@Hak

It is not constants, such as h, that Nature seeks to preserve, these constants being the result of observation but are not principles.

It is the conservation of energy that imposes the change of frequency.

When a body falls to earth, it loses potential energy and gains kinetic energy.

But when a photon falls to earth, it cannot gain kinetic energy since it cannot exceed c. The energy it gains increases its frequency ν (the blue shift you are

talking about), and as E=h.ν, the energy is exactly conserved.

Note that the conservation of energy comes from the mathematical formalism, so the non-conservation, you will never get it from the equations.

The laws of physics are mathematics, and in the equations of these mathematics, the energy is conserved because it is what we have always observed.

So as long as there is no contrary observation, the known laws of physics will remain as they are, implying this conservation in the equations. If you could use

the equations of physics against it, its mathematical coherence would be at fault, and this would have been seen for a long time. So the way to FE is only through

anomalous observations, not through manipulation of the physics equations (which does not prevent using them to go beyond, or simply to check that an observation

is not anomalous).

Our views are much closer than you think.

The point I am making is that while energy is indeed conserved in the net scope, it can *appear* to be violated, with energy appearing to be being gained/lost depending on the reference frame it's viewed from. Not because the energy is changing, but because the frame-of-reference is changing.

Let me pose a thought experiment and you can correct me at any point. Note: this is no 'proof' of anything here, I just want to make sure we're on the same page conceptually.

We have 2 earth-like planets. One like ours, in 'normal space', and the other very close to a black hole, in 'dense' space. Lets assume for the thought-experiment that both have technology to beam energy via photons with no divergence at high efficiency over vast distance.

Planet A sends 10 joules of energy towards planet B. On its way, it experiences relativistic lensing effects due to special relativity presented by the black hole.
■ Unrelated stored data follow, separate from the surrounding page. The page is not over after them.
(* ===== verification/Logs.v ===== *)
(** * The append-only logs

    [events] (internal/store/store.go) and [run_ownership_log]
    (internal/store/ownership.go) are written by one statement each.  Every
    operation only ever extends them, and keeps their rows numbered from one
    without a gap. *)

From S2P Require Export Queue.
Open Scope Z_scope.
Open Scope tx_scope.

Definition logs_grow (s s' : DB) : Prop :=
  grows (events s) (events s') /\ grows (run_ownership_log s) (run_ownership_log s').
#[export] Instance logs_grow_preorder : PreOrder logs_grow.
Proof. split; unfold logs_grow; [done|]. intros s1 s2 s3 [? ?] [? ?]. split; by etransitivity. Qed.

Definition logs_dense (s : DB) : Prop := forall r, dense r (events s) /\ dense r (run_ownership_log s).
Lemma logs_grow_dense s s' : logs_grow s s' -> logs_dense s -> logs_dense s'.
Proof. intros [He Ho] Hd r. destruct (Hd r), (He r), (Ho r). auto. Qed.

Lemma append_logs runID typ payload : respects logs_grow (AppendEventTx runID typ payload).
Proof. apply append_respects. intros s row. split; [apply append_grows|done]. Qed.
Lemma own_logs r kind owner fence now detail : respects logs_grow (appendOwnershipTx r kind owner fence now detail).
Proof. apply own_respects. intros s row. split; [done|apply append_grows]. Qed.

(** Statements on other tables. *)
Definition logs (s : DB) : gmap (string * Z) EventRow * gmap (string * Z) OwnershipRow := (events s, run_ownership_log s).
Lemma same_logs_grow s s' : same logs s s' -> logs_grow s s'.
Proof. unfold same, logs. intros [= He Ho]. unfold logs_grow. rewrite He, Ho. done. Qed.
Lemma modify_logs f : (forall s, logs (f s) = logs s) -> respects logs_grow (tmodify (E:=err) f).
Proof. intros Hf. apply respects_modify. intros s. apply same_logs_grow, Hf. Qed.
Lemma update_logs {K V} `{Countable K} (set : (gmap K V -> gmap K V) -> DB -> DB) k f :
  (forall g s, logs (set g s) = logs s) -> respects logs_grow (sql_update set k f).
Proof. intros Hs. apply modify_logs. intros s. apply Hs. Qed.
Lemma update_lease_logs r cond f : respects logs_grow (update_lease_where r cond f).
Proof. intros s b s'. unfold update_lease_where. repeat case_match; intros [= <- <-]; done. Qed.
#[export] Hint Resolve append_logs own_logs update_lease_logs : tx.
#[export] Hint Extern 2 (respects logs_grow (sql_update _ _ _)) => (apply update_logs; reflexivity) : tx.
#[export] Hint Extern 2 (respects logs_grow (update_run _ _)) => (apply update_logs; reflexivity) : tx.
#[export] Hint Extern 2 (respects logs_grow (touch_worker _ _ _)) => (apply update_logs; reflexivity) : tx.
#[export] Hint Extern 2 (respects logs_grow (tmodify _)) => (apply modify_logs; reflexivity) : tx.

Lemma saveTurnTx_logs runID step transcript response ints : respects logs_grow (saveTurnTx runID step transcript response ints).
Proof. unfold saveTurnTx, appendInterruptionsTx. respects_tac. Qed.
Lemma failModelTurnTx_logs runID response message : respects logs_grow (failModelTurnTx runID response message).
Proof. unfold failModelTurnTx. respects_tac. Qed.
Lemma saveStatusTx_logs runID status typ payload : respects logs_grow (saveStatusTx runID status typ payload).
Proof. unfold saveStatusTx. respects_tac. Qed.
Lemma guard_logs f now : respects logs_grow (GuardFenceTx f now).
Proof. unfold GuardFenceTx. respects_tac. Qed.
Lemma acquire_logs r owner ttl now tk : respects logs_grow (acquireRunLeaseTx r owner ttl now tk).
Proof.
  unfold acquireRunLeaseTx. respects_tac. intros s' u s2 ->%sql_insert_or_ignore_ok. by case_match.
Qed.
Lemma complete_logs l now state kind reason availableAt :
  respects logs_grow (completeQueueEntryTx l now state kind reason availableAt).
Proof. unfold completeQueueEntryTx. respects_tac. Qed.
#[export] Hint Resolve saveTurnTx_logs failModelTurnTx_logs saveStatusTx_logs guard_logs acquire_logs complete_logs : tx.
Lemma claimOnce_logs owner ttl now skip : respects logs_grow (claimOnce owner ttl now skip).
Proof. unfold claimOnce. respects_tac. Qed.

Lemma atomically_logs {A} (m : DbTx A) s : respects logs_grow m -> logs_grow s (snd (atomically m s)).
Proof.
  intros Hm. destruct (atomically m s) as [r s'] eqn:H. eapply atomically_respects; [apply _|done|done].
Qed.
Lemma claim_loop_logs n owner ttl now skip s : logs_grow s (snd (claim_loop n owner ttl now skip s)).
Proof.
  revert skip s. induction n as [|n IH]; intros skip s; cbn [claim_loop]; [done|]. unfold iotry.
  pose proof (atomically_logs _ s (claimOnce_logs owner ttl now skip)) as H1.
  destruct (atomically (claimOnce owner ttl now skip) s) as [r1 s1]. cbn in H1.
  destruct r1 as [a|[]]; try done. etransitivity; [exact H1|apply IH].
Qed.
Planet B receives the photons, but because their planet is in a different reference frame, they observe a different amount of energy received than what Planet A had sent.
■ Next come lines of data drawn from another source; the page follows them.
(** Statements on tables that coordination does not read. *)
Lemma frame_coord s s' : run_leases s' = run_leases s -> same queue_view s s' -> coord_evolves s s'.
Proof. intros. split; [by apply same_leases_evolves|by apply same_queue_evolves]. Qed.

Lemma enqueue_coord r maxSteps now s : valid_time now -> coord_evolves s (snd (Enqueue r maxSteps now s)).
Proof.
  intros Hn. unfold Enqueue, atomically, tbind, tassert, sql_get, treads, tmodify.
  destruct (maxSteps <? 1); cbn; [done|].
  case_bool_decide as Hr; cbn; [|done].
  split; [by apply same_leases_evolves|]. split; [done|]. intros Hok r' q. db_simpl.
  assert (queue_row_wf s r (MkQueue QueueRunnable maxSteps 0 (CoordinationTime now) (CoordinationTime now) "")) as Hnew.
  { unfold queue_row_wf. cbn. split_and!; [by apply stored_time_enc..|lia|set_solver|done]. }
  cbn beta. destruct (work_queue s !! r) as [q0|] eqn:Hq0; rewrite lookup_insert; case_decide as Hrr; try apply Hok; subst r';
    intros [= <-]; apply (queue_row_wf_dom s); try done.
  destruct (Hok _ _ Hq0) as (He & _). unfold queue_row_wf in *. cbn in *. tauto.
Qed.

Lemma exec_evolves op s : op_ok s op -> coord_evolves s (snd (exec op s)).
Proof.
  destruct op; cbn [op_ok exec]; unfold void; cbn [snd]; intros Hop;
    try (lazymatch type of Hop with _ /\ _ => destruct Hop as [Hn Hnt] end).
  - by apply enqueue_coord.
  - apply atomically_evolves; [by apply acquire_evolves|auto with tx].
  - by apply renew_coord.
  - by apply release_coord.
  - by apply ClaimRun_coord.
  - apply complete_coord; [done..|set_solver].
  - apply complete_coord; [done..|set_solver].
  - apply complete_coord; [done..|set_solver].
  - apply withGuardedTx_coord; [done| |]; respects_tac; [by apply complete_evolves|].
    apply complete_queue; [done..|set_solver].
  - apply withGuardedTx_coord; [done| |]; respects_tac; [by apply complete_evolves|].
    apply complete_queue; [done..|set_solver].
  - apply guarded_coord; auto with tx.
  - apply guarded_coord; auto with tx.
  - apply guarded_coord; [done| |]; unfold appendInterruptionsTx; respects_tac.
  - apply guarded_coord; auto with tx.
  - apply atomically_evolves; auto with tx.
  - by apply frame_coord.
  - by apply frame_coord.
  - apply frame_coord; unfold RemoveWorker, atomically; by destruct (_ && _).
  - by apply frame_coord.
Qed.

Lemma step_evolves s s' : coord_step s s' -> coord_evolves s s'.
Proof. intros (op & Hop & ->). by apply exec_evolves. Qed.
Lemma steps_evolve s s' : coord_steps s s' -> coord_evolves s s'.
Proof. induction 1 as [|s1 s2 s3 H12 H23 IH]; [done|]. etransitivity; [by apply step_evolves|done]. Qed.

(** ** Writes under a fence *)

(** The instant at which a guarded call compares the lease's expiry. *)
Definition op_now (op : coord_op) (s : DB) : time :=
  match op with
  | OpFinish _ now | OpFail _ now _ | OpRequeue _ now _ _ | OpReleaseClaim _ now _ | OpDeliveryLimit _ now _ _ => now
  | OpAppend _ clock _ _ _ | OpSaveTurn _ clock _ _ _ _ _ | OpFailTurn _ clock _ _ _ _ | OpSaveStatus _ clock _ _ _ _ =>
      Clock_Now clock s
  | _ => wall s
  end.

(** Every call that writes under a fence is the guard followed by a body, in
    one transaction. *)
Lemma exec_guarded op f s :
  op_fence op = Some f -> exists body, exec op s = withGuardedTx f (op_now op s) body s.
Proof.
  destruct op; cbn [op_fence exec op_now]; intros Hf; try discriminate Hf;
    first [injection Hf as <-; by eexists | rewrite Hf; by eexists].
Qed.

Lemma op_now_ok op f s : op_fence op = Some f -> op_ok s op -> valid_time (op_now op s).
Proof. destruct op; cbn [op_fence op_ok op_now]; try discriminate; intros _; tauto. Qed.

(** The guard refuses a token below the row's fence. *)
Lemma stale_guard f now body s :
  leases_ok s -> valid_time now -> fence_run_id f <> "" -> fence_owner f <> "" -> fence_token f < fence_of s (fence_run_id f) ->
  exists e, withGuardedTx f now body s = (Err e, s) /\ is_fenced e = true.
Proof.
  intros Hok Hn Hr Ho Hlt. rewrite withGuardedTx_eq. destruct (GuardFenceTx f now s) as [[u s1]|e] eqn:Hg.
  - apply guard_ok_iff in Hg as (_ & _ & row & e & Hl & _ & Hf & _); [|done|done].
    unfold fence_of in Hlt. rewrite Hl in Hlt. lia.
  - exists e. split; [done|]. by eapply guard_err_fenced.
Qed.

(** What a passed guard proves about the row. *)
Lemma guarded_ok_row f now body s s' :
  leases_ok s -> valid_time now -> withGuardedTx f now body s = (Ok tt, s') ->
  exists row, run_leases s !! fence_run_id f = Some row /\ ls_owner row = fence_owner f /\ ls_fence row = fence_token f /\
    live_lease s (fence_run_id f) (fence_owner f) now.
Proof.
  intros Hok Hn. rewrite withGuardedTx_eq. destruct (GuardFenceTx f now s) as [[u s1]|e] eqn:Hg; [|done].
  intros _. apply guard_ok_iff in Hg as (_ & _ & row & e & Hl & Ho & Hf & He & Hv & Hlt & _); [|done|done].
  exists row. split_and!; [done..|]. by exists row, e.
Qed.

(** ** Grants *)

(** [grants owner now s l s']: the store gives [l] to [owner] at [now]. *)
Inductive grants (owner : string) (now : time) (s : DB) (l : RunLease) (s' : DB) : Prop :=
| grants_acquire r ttl : valid_time (now + ttl) -> AcquireRunLease r owner ttl now s = (Ok l, s') -> grants owner now s l s'
| grants_claim ttl e : valid_time (now + ttl) -> ClaimRun owner ttl now s = (Ok (l, e), s') -> grants owner now s l s'.

Lemma ClaimRun_ok_args owner ttl now s l e s' :
  coord_ok s -> ClaimRun owner ttl now s = (Ok (l, e), s') -> owner <> "".
Proof. unfold ClaimRun. destruct (str_eqb owner "") eqn:Ho; [done|]. by apply str_eqb_false in Ho. Qed.

(** A claim asks for at least a second, or finds nothing to claim. *)
Lemma claimOnce_short owner ttl now skip s a : ttl < second -> claimOnce owner ttl now skip s <> Ok a.
Proof.
  intros Ht H. unfold claimOnce in H. destruct a as [[l e] s'].
  apply tbind_ok in H as (o & s1 & _ & H). apply tbind_ok in H as ([r q] & s2 & _ & H).
  apply tbind_ok in H as (lr & s3 & _ & H). apply tbind_ok in H as (l' & s4 & H & _).
  unfold acquireRunLeaseTx in H. apply Z.ltb_lt in Ht. rewrite Ht in H.
  apply tbind_ok in H as ([] & s5 & _ & H). apply tbind_ok in H as ([] & s6 & H & _). done.
Qed.
Lemma claim_loop_short n owner ttl now skip s a s' : ttl < second -> claim_loop n owner ttl now skip s <> (Ok a, s').
Proof.
  intros Ht. revert skip s. induction n as [|n IH]; intros skip s; cbn [claim_loop]; [done|].
  unfold iotry, atomically, iolift. destruct (claimOnce owner ttl now skip s) as [[b s1]|[]] eqn:Hc; try done.
  by apply claimOnce_short in Hc.
Qed.

(** The claim on every branch. *)
Lemma ClaimRun_ok owner ttl now s l e s' :
  coord_ok s -> valid_time now -> ClaimRun owner ttl now s = (Ok (l, e), s') ->
  owner <> "" /\ second <= ttl /\
  exists r q orow, oldest_candidate s (CoordinationTime now) owner [] = Some (r, q) /\
    own_kind orow = OwnershipAcquired /\ own_owner orow = owner /\ own_fence orow = fence_of s r + 1 /\
    l = claimed_lease s r owner ttl now /\ e = claimed_entry r q (displaced (run_leases s !! r) (CoordinationTime now)) /\
    s' = claimed_db s r owner ttl now orow.
Proof.
  intros Hok Hn H. assert (owner <> "") as Ho by (by eapply ClaimRun_ok_args). split; [done|].
  destruct (Z.le_gt_cases second ttl) as [Ht|Ht].
  2:{ unfold ClaimRun in H. rewrite (proj2 (str_eqb_false _ _) Ho) in H. by apply claim_loop_short in H. }
  split; [done|]. rewrite ClaimRun_eq in H by done. apply atomically_ok in H.
  pose proof (claimOnce_eq owner ttl now [] s Hok Ho Ht Hn) as Heq.
  destruct (oldest_candidate s (CoordinationTime now) owner []) as [[r q]|]; [|congruence].
  destruct Heq as (orow & ? & ? & ? & Heq). rewrite Heq in H. exists r, q, orow. naive_solver.
Qed.

(** A grant raises the fence of its run by one, and hands out that fence. *)
Lemma grants_fence owner now s l s' :
  coord_ok s -> valid_time now -> grants owner now s l s' ->
  lease_owner l = owner /\ owner <> "" /\ lease_run_id l <> "" /\
  lease_token l = fence_of s (lease_run_id l) + 1 /\ fence_of s' (lease_run_id l) = lease_token l /\
  (forall o, live_lease s (lease_run_id l) o now -> o = owner \/ o = "").
Proof.
  intros Hok Hn Hg. pose proof Hok as (Hl & Hq & Hr).
  assert (exists r ttl orow s0, valid_time (now + ttl) /\ acquire_args_ok r owner ttl /\
    l = MkRunLease r owner (fence_of s r + 1) (now + ttl) /\
    run_leases s' = run_leases (acquired_db s r owner ttl now orow) /\
    (exists tk, acquireRunLeaseTx r owner ttl now tk s = Ok (l, s0))) as
    (r & ttl & orow & s0 & Hnt & (Hne & Ho & Ht) & -> & Hls & tk & Hacq).
  { destruct Hg as [r ttl Hnt H|ttl e Hnt H].
    - apply atomically_ok in H. destruct (acquire_ok _ _ _ _ _ _ _ _ Hl H) as (Ha & -> & orow & _ & _ & _ & ->).
      exists r, ttl, orow, (acquired_db s r owner ttl now orow). eauto 10.
    - destruct (ClaimRun_ok _ _ _ _ _ _ _ Hok Hn H) as (Ho & Ht & r & q & orow & Hc & _ & _ & _ & -> & -> & ->).
      destruct (oldest_candidate_Some _ _ _ _ _ _ Hc) as (Hr' & Hcl & _ & _).
      destruct (Hq _ _ Hr') as (_ & _ & _ & _ & [run Hrun]).
      assert (r <> "") as Hne by (intros ->; unfold runs_named in Hr; congruence).
      exists r, ttl, orow.
      destruct (acquire_eq r owner ttl now (displaced (run_leases s !! r) (CoordinationTime now)) s Hl) as (ex & Hp & Heq); [done|].
      rewrite (claimable_not_held _ _ _ _ _ _ Hq Hl Hn Hr' Hcl Hp), Hrun in Heq.
      assert (exists orow', acquireRunLeaseTx r owner ttl now (displaced (run_leases s !! r) (CoordinationTime now)) s =
        Ok (MkRunLease r owner (fence_of s r + 1) (now + ttl), acquired_db s r owner ttl now orow')) as [orow' Ha].
      { destruct (run_leases s !! r); naive_solver. }
      eexists. split_and!; [done..|]. eauto. }
  cbn. assert (fence_of s' r = fence_of s r + 1) as Hf.
  { unfold fence_of at 1. rewrite Hls. unfold acquired_db. db_simpl. by rewrite lookup_insert_eq. }
  split_and!; [done..|]. intros o (row & e & Hrow & Hown & He & Hve & Hlive).
  destruct (acquire_eq r owner ttl now tk s Hl) as (ex & Hp & Heq); [done|].
  unfold current_row in *. rewrite Hrow in Hp, Heq. cbn in Hp, Heq. rewrite He, time_text_decode in Hp by done.
  injection Hp as <-. destruct (held_by_other row owner e now) eqn:Hh; [congruence|].
  unfold held_by_other, after in Hh. rewrite Hown in Hh.
  assert (now <? e = true) as Hlt by (by apply Z.ltb_lt). rewrite Hlt, andb_true_r in Hh.
  destruct (str_eqb o "") eqn:H1; [right; by apply str_eqb_true|].
  destruct (str_eqb o owner) eqn:H2; [left; by apply str_eqb_true|]. done.
Qed.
From the POV of Planet A, the photons appear to

*lose* energy, as they redshift by lets say a factor of 10. From POV of Planet A, only 1 joule is received at the receiving station.

From the POV of Planet B, the photons appear to

*gain* energy, as they blueshift by the same factor. From POV of Planet B, 100 joules are received.

So the packet of energy does not change in any way, only the reference frame it is viewed from. Conservation is still maintained despite the *apparent* break in symmetry.

Would you agree with this premise?

Stated differently, since E=HV is sacrosanct, then an observed redshift/blueshift would

*appear* to be violating conservation when viewed from stationary reference frame, even though energy is not

*really* being created/destroyed.

Would you find that to be an accurate statement?

"An overly-skeptical scientist might hastily conclude by scooping and analyzing a thousand buckets of ocean water that the ocean has no fish in it."